Here is the code for this tool:
program AtomCleaner;
{$APPTYPE CONSOLE}
uses
Windows,
SysUtils;
const
THREAD_QUERY_INFORMATION = $0040;
function OpenThread(dwDesiredAccess: DWORD; bInheritHandle: BOOL; dwThreadId: DWORD): THandle; stdcall; external kernel32;
function ThreadExists(const ThreadID: Cardinal): Boolean;
var h: THandle;
begin
h := OpenThread(THREAD_QUERY_INFORMATION, False, ThreadID);
if h = 0 then
begin
Result := False;
end
else
begin
Result := True;
CloseHandle(h);
end;
end;
function TryHexChar(c: Char; out b: Byte): Boolean;
begin
Result := True;
case c of
'0'..'9': b := Byte(c) - Byte('0');
'a'..'f': b := (Byte(c) - Byte('a')) + 10;
'A'..'F': b := (Byte(c) - Byte('A')) + 10;
else
Result := False;
end;
end;
function TryHexToInt(const s: string; out value: Cardinal): Boolean;
var i: Integer;
chval: Byte;
begin
Result := True;
value := 0;
for i := 1 to Length(s) do
begin
if not TryHexChar(s[i], chval) then
begin
Result := False;
Exit;
end;
value := value shl 4;
value := value + chval;
end;
end;
function GetAtomName(nAtom: TAtom): string;
var n: Integer;
tmpstr: array [0..255] of Char;
begin
n := GlobalGetAtomName(nAtom, PChar(@tmpstr[0]), 256);
if n = 0 then
Result := ''
else
Result := tmpstr;
end;
function CloseAtom(nAtom: TAtom): Boolean;
var n: Integer;
s: string;
begin
Result := False;
s := GetAtomName(nAtom);
if s = '' then Exit;
WriteLn('Closing atom: ', IntToHex(nAtom, 4), ' ', s);
GlobalDeleteAtom(nAtom);
Result := True;
end;
function ProcessAtom(nAtom: TAtom): Boolean;
var s: string;
n: Integer;
id: Cardinal;
begin
Result := False;
s := GetAtomName(nAtom);
n := Pos('ControlOfs', s);
if n = 1 then
begin
Delete(s, 1, Length('ControlOfs'));
if Length(s) <> 16 then Exit;
Delete(s, 1, 8);
if not TryHexToInt(s, id) then Exit;
if not ThreadExists(id) then
Exit(CloseAtom(nAtom));
Exit;
end;
n := Pos('WndProcPtr', s);
if n = 1 then
begin
Delete(s, 1, Length('WndProcPtr'));
if Length(s) <> 16 then Exit;
Delete(s, 1, 8);
if not TryHexToInt(s, id) then Exit;
if not ThreadExists(id) then
Exit(CloseAtom(nAtom));
Exit;
end;
n := Pos('Delphi', s);
if n = 1 then
begin
Delete(s, 1, Length('Delphi'));
if Length(s) <> 8 then Exit;
if not TryHexToInt(s, id) then Exit;
if GetProcessVersion(id) = 0 then
if GetLastError = ERROR_INVALID_PARAMETER then
Exit(CloseAtom(nAtom));
Exit;
end;
end;
procedure EnumAndCloseAtoms;
var i: Integer;
begin
i := MAXINTATOM;
while i <= MAXWORD do
begin
if not ProcessAtom(i) then
Inc(i);
end;
end;
begin
try
EnumAndCloseAtoms;
except
on E: Exception do
Writeln(E.ClassName, ': ', E.Message);
end;
end.
Just run, the leaked atoms are cleaned. Check, maybe right now you already have leaked atoms in the system.
Finally
Inspection of the code showed that these global atoms are used only for SetProp and GetProp functions. It is completely incomprehensible why the Delphi developers decided to use atoms. After all, both of these functions work fine with pointers to strings. It is enough to transmit a unique string, which in itself already exists, because an atom is initialized with it.

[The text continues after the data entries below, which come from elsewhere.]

Lemma streq_false a b : streq a b = false <-> a <> b.
Proof. unfold streq. by rewrite bool_decide_eq_false. Qed.

Lemma streq_refl a : streq a a = true.
Proof. by apply streq_spec. Qed.

(** The value of `if (s)` for a string that may be absent: null and the empty
    string are falsy. *)
Definition truthy (s : option string) : option string :=
  match s with
  | Some x => if streq x ""%string then None else Some x
  | None => None
  end.

(** ** Code that throws

    A synchronous function that may throw is a [result]: the error's code, or
    the value. *)
Definition result (A : Type) : Type := (string + A)%type.

Definition rbind {A B} (m : result A) (f : A -> result B) : result B :=
  match m with inl e => inl e | inr a => f a end.

(** `if (b) throw Error(code)` *)
Definition throw_on (b : bool) (code : string) : result unit := if b then inl code else inr tt.

Declare Scope result_scope.
Delimit Scope result_scope with result.
Notation "'let?' x := m 'in' k" := (rbind m (fun x => k))
  (at level 10, x name, m at level 100, k at level 200) : result_scope.
Notation "'check' b 'else' code ; k" := (rbind (throw_on b code) (fun _ => k))
  (at level 10, b at level 100, code at level 100, k at level 200) : result_scope.

Lemma rbind_inr {A B} (m : result A) (f : A -> result B) b :
  rbind m f = inr b <-> exists a, m = inr a /\ f a = inr b.
Proof. destruct m as [e|a]; simpl; split; [done|by intros (? & ? & ?)|eauto|by intros (? & [= <-] & ?)]. Qed.

Lemma throw_on_inr b code u : throw_on b code = inr u <-> b = false.
Proof. destruct b, u; simpl; split; done. Qed.

(** ** Automation *)

(** Open the boolean connectives and comparisons of the hypotheses. *)
Ltac bool_hyps :=
  repeat match goal with
  | H : _ && _ = true |- _ => apply andb_true_iff in H as [? ?]
  | H : _ || _ = false |- _ => apply orb_false_iff in H as [? ?]
  | H : negb _ = true |- _ => apply negb_true_iff in H
  | H : negb _ = false |- _ => apply negb_false_iff in H
  | H : (_ <? _) = true |- _ => apply Z.ltb_lt in H
  | H : (_ <? _) = false |- _ => apply Z.ltb_ge in H
  | H : (_ <=? _) = true |- _ => apply Z.leb_le in H
  | H : (_ <=? _) = false |- _ => apply Z.leb_gt in H
  | H : (_ =? _) = true |- _ => apply Z.eqb_eq in H
  | H : (_ =? _) = false |- _ => apply Z.eqb_neq in H
  | H : streq _ _ = true |- _ => apply streq_spec in H
  | H : streq _ _ = false |- _ => apply streq_false in H
  | H : includes _ _ = true |- _ => apply includes_spec in H
  | H : includes _ _ = false |- _ => apply includes_false in H
  | H : bool_decide _ = true |- _ => apply bool_decide_eq_true in H
  | H : bool_decide _ = false |- _ => apply bool_decide_eq_false in H
  end.

(** Open a hypothesis [rbind _ _ = inr _]. *)
Ltac open_result H :=
  repeat match type of H with
  | rbind (throw_on ?b _) _ = inr _ =>
      let Hb := fresh "Hb" in
      apply rbind_inr in H as (? & Hb & H); apply throw_on_inr in Hb
  | rbind _ _ = inr _ => let a := fresh "a" in let Ha := fresh "Ha" in apply rbind_inr in H as (a & Ha & H)
  end.

(** Split on every `if` of the goal. *)
Ltac split_ifs :=
  repeat match goal with
  | |- context [if ?b then _ else _] => destruct b eqn:?
  end.
(* ===== verification/Doubles.v ===== *)
(** IEEE 754 double arithmetic on [number].

    A [number] is the exact value of a double.  A sum, difference, product or
    quotient is the double nearest to the exact result, ties to even: [round_double]
    rounds with the Standard Library's specification of binary floating point
    ([SpecFloat]).  Zero has no sign here: the code modelled with this file divides
    by positive numbers only. *)
From S2P Require Import Prelude.
From Stdlib Require Import QArith Qround SpecFloat.
#[local] Open Scope Z_scope.

(** The value of a double in sign, mantissa and exponent. *)
Definition value_of (x : spec_float) : number :=
  match x with
  | S754_zero _ => Finite 0
  | S754_infinity s => Infinite s
  | S754_nan => NaN
  | S754_finite s m e =>
      let n := if s then Zneg m else Zpos m in
      Finite (Qred (if 0 <=? e then inject_Z (n * 2 ^ e) else n # Z.to_pos (2 ^ (- e))))
  end.

(** The double nearest to [n / d]. *)
Definition round_double (q : Q) : number :=
  let round s n :=
    let '(mz, ez, lz) := SFdiv_core_binary 53 1024 (Zpos n) 0 (Zpos (Qden q)) 0 in
    value_of (binary_round_aux 53 1024 s mz ez lz) in
  match Qnum q with
  | Z0 => Finite 0
  | Zpos n => round false n
  | Zneg n => round true n
  end.

Definition negative (q : Q) : bool := negb (Qle_bool 0 q).

Definition num_neg (x : number) : number :=
  match x with NaN => NaN | Infinite s => Infinite (negb s) | Finite q => Finite (- q) end.

Definition num_abs (x : number) : number :=
  match x with NaN => NaN | Infinite _ => Infinite false | Finite q => Finite (if negative q then - q else q) end.

Definition num_add (x y : number) : number :=
  match x, y with
  | NaN, _ | _, NaN => NaN
  | Infinite s, Infinite t => if Bool.eqb s t then x else NaN
  | Infinite _, _ => x
  | _, Infinite _ => y
  | Finite p, Finite q => round_double (p + q)
  end.

Definition num_sub (x y : number) : number := num_add x (num_neg y).

Definition is_zero (q : Q) : bool := Qeq_bool q 0.

Definition num_mul (x y : number) : number :=
  match x, y with
  | NaN, _ | _, NaN => NaN
  | Infinite s, Infinite t => Infinite (xorb s t)
  | Infinite s, Finite q | Finite q, Infinite s => if is_zero q then NaN else Infinite (xorb s (negative q))
  | Finite p, Finite q => round_double (p * q)
  end.

Definition num_div (x y : number) : number :=
  match x, y with
  | NaN, _ | _, NaN => NaN
  | Infinite _, Infinite _ => NaN
  | Infinite s, Finite q => Infinite (xorb s (negative q))
  | Finite _, Infinite _ => Finite 0
  | Finite p, Finite q =>
      if is_zero q then (if is_zero p then NaN else Infinite (negative p)) else round_double (p / q)
  end.

(** `x <= y`, `x < y`, `x > y` *)
Definition num_le (x y : number) : bool :=
  match x, y with
  | NaN, _ | _, NaN => false
  | Infinite true, _ => true
  | _, Infinite false => true
  | Finite p, Finite q => Qle_bool p q
  | _, _ => false
  end.

Definition num_lt (x y : number) : bool :=
  match x, y with NaN, _ | _, NaN => false | _, _ => negb (num_le y x) end.

Definition num_gt (x y : number) : bool := num_lt y x.

(** `Math.floor(x)`, an integer or not finite. *)
Definition num_floor (x : number) : number :=
  match x with Finite q => js_num (Qfloor q) | _ => x end.

(** `Math.round(x)`: the integer nearest to the exact value, halves up. *)
Definition num_round (x : number) : number :=
  match x with Finite q => js_num (Qfloor (q + (1 # 2))) | _ => x end.

(** `Number.isInteger(x)` *)
Definition num_isInteger (x : number) : bool :=
  match x with Finite q => Qeq_bool q (inject_Z (Qfloor q)) | _ => false end.

(** `Math.sqrt(x)` of a double: the denominator of its value is a power of two. *)
Definition num_sqrt (x : number) : number :=
  match x with
  | Finite q =>
      match Qnum q with
      | Z0 => Finite 0
      | Zpos n => let '(mz, ez, lz) := SFsqrt_core_binary 53 1024 (Zpos n) (- Z.log2 (Zpos (Qden q))) in
                  value_of (binary_round_aux 53 1024 false mz ez lz)
      | Zneg _ => NaN
      end
  | Infinite true => NaN
  | _ => x
  end.

(** *** Lemmas *)

Lemma num_lt_finite p q : num_lt (Finite p) (Finite q) = false <-> (q <= p)%Q.
Proof. unfold num_lt, num_le. by rewrite negb_false_iff, Qle_bool_iff. Qed.

Lemma num_le_finite p q : num_le (Finite p) (Finite q) = true <-> (p <= q)%Q.
Proof. apply Qle_bool_iff. Qed.

Lemma num_lt_le x y : num_lt x y = true -> num_le y x = false.
Proof. unfold num_lt. destruct x, y; try done; by intros ?%negb_true_iff. Qed.

Lemma num_le_trans x y z : num_le x y = true -> num_le y z = true -> num_le x z = true.
Proof.
  destruct x as [|[]|p], y as [|[]|q], z as [|[]|r]; cbn; try done.
  rewrite !Qle_bool_iff. apply Qle_trans.
Qed.

Lemma num_not_lt x y : isFinite x = true -> isFinite y = true -> num_lt x y = false -> num_le y x = true.
Proof. destruct x, y; try done. intros _ _. by rewrite num_lt_finite, num_le_finite. Qed.

Lemma num_not_gt x y : x <> NaN -> isFinite y = true -> num_gt x y = false -> num_le x y = true.
Proof.
  unfold num_gt, num_lt. destruct x as [|[]|p], y as [| |q]; try done. intros _ _. by intros ?%negb_false_iff.
Qed.

Lemma num_le_not_gt x y : num_le x y = true -> num_gt x y = false.
Proof. unfold num_gt, num_lt. destruct x, y; try done; intros H; by rewrite H. Qed.

(** A rounding of a non-negative mantissa is never NaN. *)
Lemma iter_pos_keeps {A} (P : A -> Prop) (f : A -> A) : (forall x, P x -> P (f x)) -> forall n x, P x -> P (iter_pos f n x).
Proof. intros Hf. induction n as [n IH|n IH|]; intros x Hx; cbn; auto. Qed.

Lemma shr_nonneg m e l : 0 <= m -> 0 <= shr_m (fst (shr_fexp 53 1024 m e l)).
Proof.
  intros Hm. unfold shr_fexp, shr.
  assert (0 <= shr_m (shr_record_of_loc m l)) as H by (destruct l as [|[]]; done).
  destruct (_ - e); [done| |done]. apply (iter_pos_keeps (fun r => 0 <= shr_m r)); [|done].
  intros [[|n|n] r s]; cbn; [done| |lia]. destruct n; cbn; lia.
Qed.

Lemma round_aux_not_nan s m e l : 0 <= m -> value_of (binary_round_aux 53 1024 s m e l) <> NaN.
Proof.
  intros Hm. unfold binary_round_aux. pose proof (shr_nonneg m e l Hm) as H1.
  destruct (shr_fexp 53 1024 m e l) as [r1 e1]. cbn [fst] in H1.
  assert (0 <= round_nearest_even (shr_m r1) (loc_of_shr_record r1)) as H2.
  { unfold round_nearest_even. destruct (loc_of_shr_record r1) as [|[]]; try lia. destruct (Z.even _); lia. }
  pose proof (shr_nonneg _ e1 loc_Exact H2) as H3. destruct (shr_fexp 53 1024 _ e1 loc_Exact) as [r2 e2]. cbn [fst] in H3.
  destruct (shr_m r2); [done| |lia]. by destruct (e2 <=? _).
Qed.

Lemma round_double_not_nan q : round_double q <> NaN.
Proof.
  assert (forall n d s, let '(m, e, l) := SFdiv_core_binary 53 1024 (Zpos n) 0 (Zpos d) 0 in
    value_of (binary_round_aux 53 1024 s m e l) <> NaN) as H.
  { intros n d s. unfold SFdiv_core_binary. set (m' := match _ with Zpos _ => _ | Z0 => _ | Zneg _ => _ end).
    assert (0 <= m') as Hm.
    { unfold m'. destruct (_ - Z.min _ _) eqn:E; try lia. by apply Z.shiftl_nonneg. }
    pose proof (Z_div_nonneg_nonneg m' (Zpos d) Hm ltac:(lia)) as Hd. unfold Z.div in Hd.
    destruct (Z.div_eucl m' (Zpos d)) as [x y]. by apply round_aux_not_nan. }
  unfold round_double. destruct (Qnum q) as [|n|n]; [done|..].
  - specialize (H n (Qden q) false). by destruct (SFdiv_core_binary _ _ _ _ _ _) as [[m e] l].
  - specialize (H n (Qden q) true). by destruct (SFdiv_core_binary _ _ _ _ _ _) as [[m e] l].
Qed.

(** Rounding keeps a double, and rounds 0.1 + 0.2 and its like as JavaScript does. *)
Lemma round_double_examples :
  round_double (1 # 1) = Finite (1 # 1) /\ round_double (3 # 2) = Finite (3 # 2) /\
  num_add (round_double (1 # 10)) (round_double (2 # 10)) = Finite (1351079888211149 # 4503599627370496) /\
  num_add (js_num 9007199254740992) (js_num 1) = js_num 9007199254740992 /\
  num_sqrt (Finite (9 # 4)) = Finite (3 # 2) /\ num_sqrt (js_num 2) = Finite (6369051672525773 # 4503599627370496) /\
  num_mul (js_num (10 ^ 305)) (js_num 10000) = Infinite false /\
  num_sub (js_num 1) (num_div (js_num 1) (js_num 3)) = Finite (3002399751580331 # 4503599627370496).
Proof. by vm_compute. Qed.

The logic of such comparisons in VCL code is also incomprehensible:
if GlobalFindAtom (PChar (ControlAtomString)) = ControlAtom then
Both variables are initialized in one place. The string is going to be unique (from HInstance and ThreadID). Validation will always return True. Alas, Delphi is now promoting new features, all sorts of FMXs. It is unlikely that they will fix this bug. Personally, I don’t even want to report on QC, knowing how it fixes. But somehow you have to live with it. Those who wish can execute the code of the above tool at the start of their application. In my opinion, this is in every way better than waiting for leaked atoms.
Well, in our own developments, we should try to avoid global atoms, because the OS does not control their leakage.